START Information supplied
Lemma digest_parse digest : Digest_Valid digest = true → ParseDigest digest = Ok digest.
Proof. unfold Digest_Valid. destruct (ParseDigest digest) eqn:E; [|done]. intros _. by rewrite (parse_digest_id _ _ E). Qed.

Lemma chunks_wire chunks n b r : validate_chunks chunks n b = Ok r →
  chunks_from (map (λ c, Some (MkChunkMessage (Digest c) (Size c))) chunks) = Ok chunks.
Proof.
  revert n b. induction chunks as [|c chunks IH]; intros n b; cbn [validate_chunks]; [done|].
  destruct (_ || _) eqn:E; [done|]. intros Hv. reflect_bools. cbn [map chunks_from cm_digest cm_size].
  rewrite digest_parse by done. cbn [mbind result_bind]. rewrite (IH _ _ Hv). by destruct c.
Qed.

Lemma files_wire files v v' : validate_files files v = Ok v' → files_from (map (λ f, Some (file_message f)) files) = Ok files.
Proof.
  revert v. induction files as [|f files IH]; intros v; cbn [validate_files]; [done|].
  intros (v1 & Hf & Hv)%result_bind_ok. unfold validate_file in Hf. cbn [map files_from file_message fm_chunks fm_path fm_mode fm_size].
  do 5 (apply result_bind_ok in Hf as (? & _ & Hf)). apply result_bind_ok in Hf as (counted & Hc & _).
  rewrite (chunks_wire _ _ _ _ Hc). cbn [mbind result_bind]. rewrite (IH _ Hv). by destruct f.
Qed.

Lemma manifest_id_validate m id : Manifest_ID sha256 m = Ok id → Manifest_Validate m = Ok tt ∧ Digest_Valid id = true ∧ ∃ c, CanonicalBytes m = Ok c.
Proof.
  unfold Manifest_ID. intros (c & Hc & [= <-])%result_bind_ok. split_and!; [|by apply sum_valid|by exists c].
  unfold CanonicalBytes in Hc. by apply result_bind_ok in Hc as ([] & Hv & _).
Qed.

Lemma manifest_to_from m msg : ManifestToRemoteProto sha256 proto_size m = Ok msg → ManifestFromRemoteProto sha256 proto_size (Some msg) = Ok m.
Proof.
  unfold ManifestToRemoteProto. intros (id & Hid & Hr)%result_bind_ok. apply result_bind_ok in Hr as (u & Hsz & [= <-]).
  destruct (manifest_id_validate m id Hid) as (Hv & Hd & c & Hc). unfold ManifestFromRemoteProto. rewrite Hsz.
  cbn [mbind result_bind mm_manifest_id mm_files mm_version mm_total_bytes]. rewrite digest_parse by done. cbn [mbind result_bind].
  unfold Manifest_Validate in Hv. apply result_bind_ok in Hv as (u1 & _ & Hv). apply result_bind_ok in Hv as (v & Hf & _).
  rewrite (files_wire _ _ _ Hf). cbn [mbind result_bind]. destruct m as [version files total]. cbn [Version Files Snapshot.TotalBytes].
  rewrite Hc. cbn [mbind result_bind]. rewrite Hid. cbn [mbind result_bind]. by rewrite bool_decide_true.
Qed.

Lemma manifest_from_sound msg m : ManifestFromRemoteProto sha256 proto_size (Some msg) = Ok m →
  Manifest_Validate m = Ok tt ∧ Manifest_ID sha256 m = Ok (mm_manifest_id msg).
Proof.
  unfold ManifestFromRemoteProto. intros (u & _ & Hr)%result_bind_ok. apply result_bind_ok in Hr as (claimed & Hcl & Hr).
  apply result_bind_ok in Hr as (files & _ & Hr). apply result_bind_ok in Hr as (c & Hc & Hr).
  apply result_bind_ok in Hr as (actual & Hid & Hr). apply result_bind_ok in Hr as (u' & He%reject_if_ok & [= <-]). reflect_bools. subst actual.
  rewrite <-(parse_digest_id _ _ Hcl). split; [|done]. by destruct (manifest_id_validate _ _ Hid).
Qed.

End Manifests.

(** Jobs, state filters, encodings and log pages survive the wire.  A valid job whose
    instants fit 64-bit nanoseconds can be sent, and the receiver reads the same job:
    identifier, specification, state, instants, failure and progress.  State filters and
    encoding lists that can be sent are read as they were, and so are log records with
    increasing sequences and instants other than the epoch.  Whatever message arrives,
    what is accepted is a valid job. *)
Theorem job_wire_roundtrip (U : UnicodeCase) (j : Job) (states : list State) (encodings numbers : list Z)
    (records : list LogRecord) (messages : list LogRecordMessage) :
  (Job_Validate j = Ok tt → job_times_fit j → ∃ m, JobToRemoteProto j = Ok m ∧ JobFromRemoteProto (Some m) = Ok j) ∧
  (∀ m, JobFromRemoteProto m = Ok j → Job_Validate j = Ok tt) ∧
  (StatesToRemoteProto states = Ok numbers → StatesFromRemoteProto numbers = Ok states) ∧
  (ChunkEncodingsToRemoteProto encodings = Ok numbers → ChunkEncodingsFromRemoteProto numbers = Ok encodings) ∧
  (increasing 0 records → Forall (λ r, int64_range (RecordAt r) ∧ RecordAt r ≠ 0%Z) records →
     LogRecordsToRemoteProto records = Ok messages → LogRecordsFromRemoteProto (map Some messages) = Ok records).
Proof.
  split_and!; [apply job_wire|intros m; apply job_from_valid|apply states_wire|apply encodings_wire|].
  intros Hinc Ht. by apply records_wire.
Qed.

Lemma manifest_wire (U : UnicodeCase) (sha256 : bytes → bytes) (proto_size : ManifestMessage → Z) (m : Manifest) (msg : ManifestMessage) :
  (∀ c, length (sha256 c) = DigestBytes) →
  (ManifestToRemoteProto sha256 proto_size m = Ok msg → ManifestFromRemoteProto sha256 proto_size (Some msg) = Ok m) ∧
  (ManifestFromRemoteProto sha256 proto_size (Some msg) = Ok m →
     Manifest_Validate m = Ok tt ∧ Manifest_ID sha256 m = Ok (mm_manifest_id msg)).
Proof. intros Hsha. split; [by apply manifest_to_from|by apply manifest_from_sound]. Qed.

(** Manifests survive the wire and cannot be forged.  A manifest that can be sent
    arrives as it is; and an accepted message yields a valid manifest whose identity is
    the one the message claims, so two accepted messages that claim one identity describe
    manifests with one hash. *)
Theorem manifest_wire_exact (U : UnicodeCase) (sha256 : bytes → bytes) (proto_size : ManifestMessage → Z) (m : Manifest) (msg : ManifestMessage) :
  (∀ c, length (sha256 c) = DigestBytes) →
  (ManifestToRemoteProto sha256 proto_size m = Ok msg → ManifestFromRemoteProto sha256 proto_size (Some msg) = Ok m) ∧
  (ManifestFromRemoteProto sha256 proto_size (Some msg) = Ok m →
     Manifest_Validate m = Ok tt ∧ Manifest_ID sha256 m = Ok (mm_manifest_id msg)).
Proof. apply manifest_wire. Qed.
END Information supplied
How to complete this task -> Set down each record above without changing a single word.

Response to the task ->
Lemma digest_parse digest : Digest_Valid digest = true → ParseDigest digest = Ok digest.
Proof. unfold Digest_Valid. destruct (ParseDigest digest) eqn:E; [|done]. intros _. by rewrite (parse_digest_id _ _ E). Qed.

Lemma chunks_wire chunks n b r : validate_chunks chunks n b = Ok r →
  chunks_from (map (λ c, Some (MkChunkMessage (Digest c) (Size c))) chunks) = Ok chunks.
Proof.
  revert n b. induction chunks as [|c chunks IH]; intros n b; cbn [validate_chunks]; [done|].
  destruct (_ || _) eqn:E; [done|]. intros Hv. reflect_bools. cbn [map chunks_from cm_digest cm_size].
  rewrite digest_parse by done. cbn [mbind result_bind]. rewrite (IH _ _ Hv). by destruct c.
Qed.

Lemma files_wire files v v' : validate_files files v = Ok v' → files_from (map (λ f, Some (file_message f)) files) = Ok files.
Proof.
  revert v. induction files as [|f files IH]; intros v; cbn [validate_files]; [done|].
  intros (v1 & Hf & Hv)%result_bind_ok. unfold validate_file in Hf. cbn [map files_from file_message fm_chunks fm_path fm_mode fm_size].
  do 5 (apply result_bind_ok in Hf as (? & _ & Hf)). apply result_bind_ok in Hf as (counted & Hc & _).
  rewrite (chunks_wire _ _ _ _ Hc). cbn [mbind result_bind]. rewrite (IH _ Hv). by destruct f.
Qed.

Lemma manifest_id_validate m id : Manifest_ID sha256 m = Ok id → Manifest_Validate m = Ok tt ∧ Digest_Valid id = true ∧ ∃ c, CanonicalBytes m = Ok c.
Proof.
  unfold Manifest_ID. intros (c & Hc & [= <-])%result_bind_ok. split_and!; [|by apply sum_valid|by exists c].
  unfold CanonicalBytes in Hc. by apply result_bind_ok in Hc as ([] & Hv & _).
Qed.

Lemma manifest_to_from m msg : ManifestToRemoteProto sha256 proto_size m = Ok msg → ManifestFromRemoteProto sha256 proto_size (Some msg) = Ok m.
Proof.
  unfold ManifestToRemoteProto. intros (id & Hid & Hr)%result_bind_ok. apply result_bind_ok in Hr as (u & Hsz & [= <-]).
  destruct (manifest_id_validate m id Hid) as (Hv & Hd & c & Hc). unfold ManifestFromRemoteProto. rewrite Hsz.
  cbn [mbind result_bind mm_manifest_id mm_files mm_version mm_total_bytes]. rewrite digest_parse by done. cbn [mbind result_bind].
  unfold Manifest_Validate in Hv. apply result_bind_ok in Hv as (u1 & _ & Hv). apply result_bind_ok in Hv as (v & Hf & _).
  rewrite (files_wire _ _ _ Hf). cbn [mbind result_bind]. destruct m as [version files total]. cbn [Version Files Snapshot.TotalBytes].
  rewrite Hc. cbn [mbind result_bind]. rewrite Hid. cbn [mbind result_bind]. by rewrite bool_decide_true.
Qed.

Lemma manifest_from_sound msg m : ManifestFromRemoteProto sha256 proto_size (Some msg) = Ok m →
  Manifest_Validate m = Ok tt ∧ Manifest_ID sha256 m = Ok (mm_manifest_id msg).
Proof.
  unfold ManifestFromRemoteProto. intros (u & _ & Hr)%result_bind_ok. apply result_bind_ok in Hr as (claimed & Hcl & Hr).
  apply result_bind_ok in Hr as (files & _ & Hr). apply result_bind_ok in Hr as (c & Hc & Hr).
  apply result_bind_ok in Hr as (actual & Hid & Hr). apply result_bind_ok in Hr as (u' & He%reject_if_ok & [= <-]). reflect_bools. subst actual.
  rewrite <-(parse_digest_id _ _ Hcl). split; [|done]. by destruct (manifest_id_validate _ _ Hid).
Qed.

End Manifests.

(** Jobs, state filters, encodings and log pages survive the wire.  A valid job whose
    instants fit 64-bit nanoseconds can be sent, and the receiver reads the same job:
    identifier, specification, state, instants, failure and progress.  State filters and
    encoding lists that can be sent are read as they were, and so are log records with
    increasing sequences and instants other than the epoch.  Whatever message arrives,
    what is accepted is a valid job. *)
Theorem job_wire_roundtrip (U : UnicodeCase) (j : Job) (states : list State) (encodings numbers : list Z)
    (records : list LogRecord) (messages : list LogRecordMessage) :
  (Job_Validate j = Ok tt → job_times_fit j → ∃ m, JobToRemoteProto j = Ok m ∧ JobFromRemoteProto (Some m) = Ok j) ∧
  (∀ m, JobFromRemoteProto m = Ok j → Job_Validate j = Ok tt) ∧
  (StatesToRemoteProto states = Ok numbers → StatesFromRemoteProto numbers = Ok states) ∧
  (ChunkEncodingsToRemoteProto encodings = Ok numbers → ChunkEncodingsFromRemoteProto numbers = Ok encodings) ∧
  (increasing 0 records → Forall (λ r, int64_range (RecordAt r) ∧ RecordAt r ≠ 0%Z) records →
     LogRecordsToRemoteProto records = Ok messages → LogRecordsFromRemoteProto (map Some messages) = Ok records).
Proof.
  split_and!; [apply job_wire|intros m; apply job_from_valid|apply states_wire|apply encodings_wire|].
  intros Hinc Ht. by apply records_wire.
Qed.

Lemma manifest_wire (U : UnicodeCase) (sha256 : bytes → bytes) (proto_size : ManifestMessage → Z) (m : Manifest) (msg : ManifestMessage) :
  (∀ c, length (sha256 c) = DigestBytes) →
  (ManifestToRemoteProto sha256 proto_size m = Ok msg → ManifestFromRemoteProto sha256 proto_size (Some msg) = Ok m) ∧
  (ManifestFromRemoteProto sha256 proto_size (Some msg) = Ok m →
     Manifest_Validate m = Ok tt ∧ Manifest_ID sha256 m = Ok (mm_manifest_id msg)).
Proof. intros Hsha. split; [by apply manifest_to_from|by apply manifest_from_sound]. Qed.

(** Manifests survive the wire and cannot be forged.  A manifest that can be sent
    arrives as it is; and an accepted message yields a valid manifest whose identity is
    the one the message claims, so two accepted messages that claim one identity describe
    manifests with one hash. *)
Theorem manifest_wire_exact (U : UnicodeCase) (sha256 : bytes → bytes) (proto_size : ManifestMessage → Z) (m : Manifest) (msg : ManifestMessage) :
  (∀ c, length (sha256 c) = DigestBytes) →
  (ManifestToRemoteProto sha256 proto_size m = Ok msg → ManifestFromRemoteProto sha256 proto_size (Some msg) = Ok m) ∧
  (ManifestFromRemoteProto sha256 proto_size (Some msg) = Ok m →
     Manifest_Validate m = Ok tt ∧ Manifest_ID sha256 m = Ok (mm_manifest_id msg)).
Proof. apply manifest_wire. Qed.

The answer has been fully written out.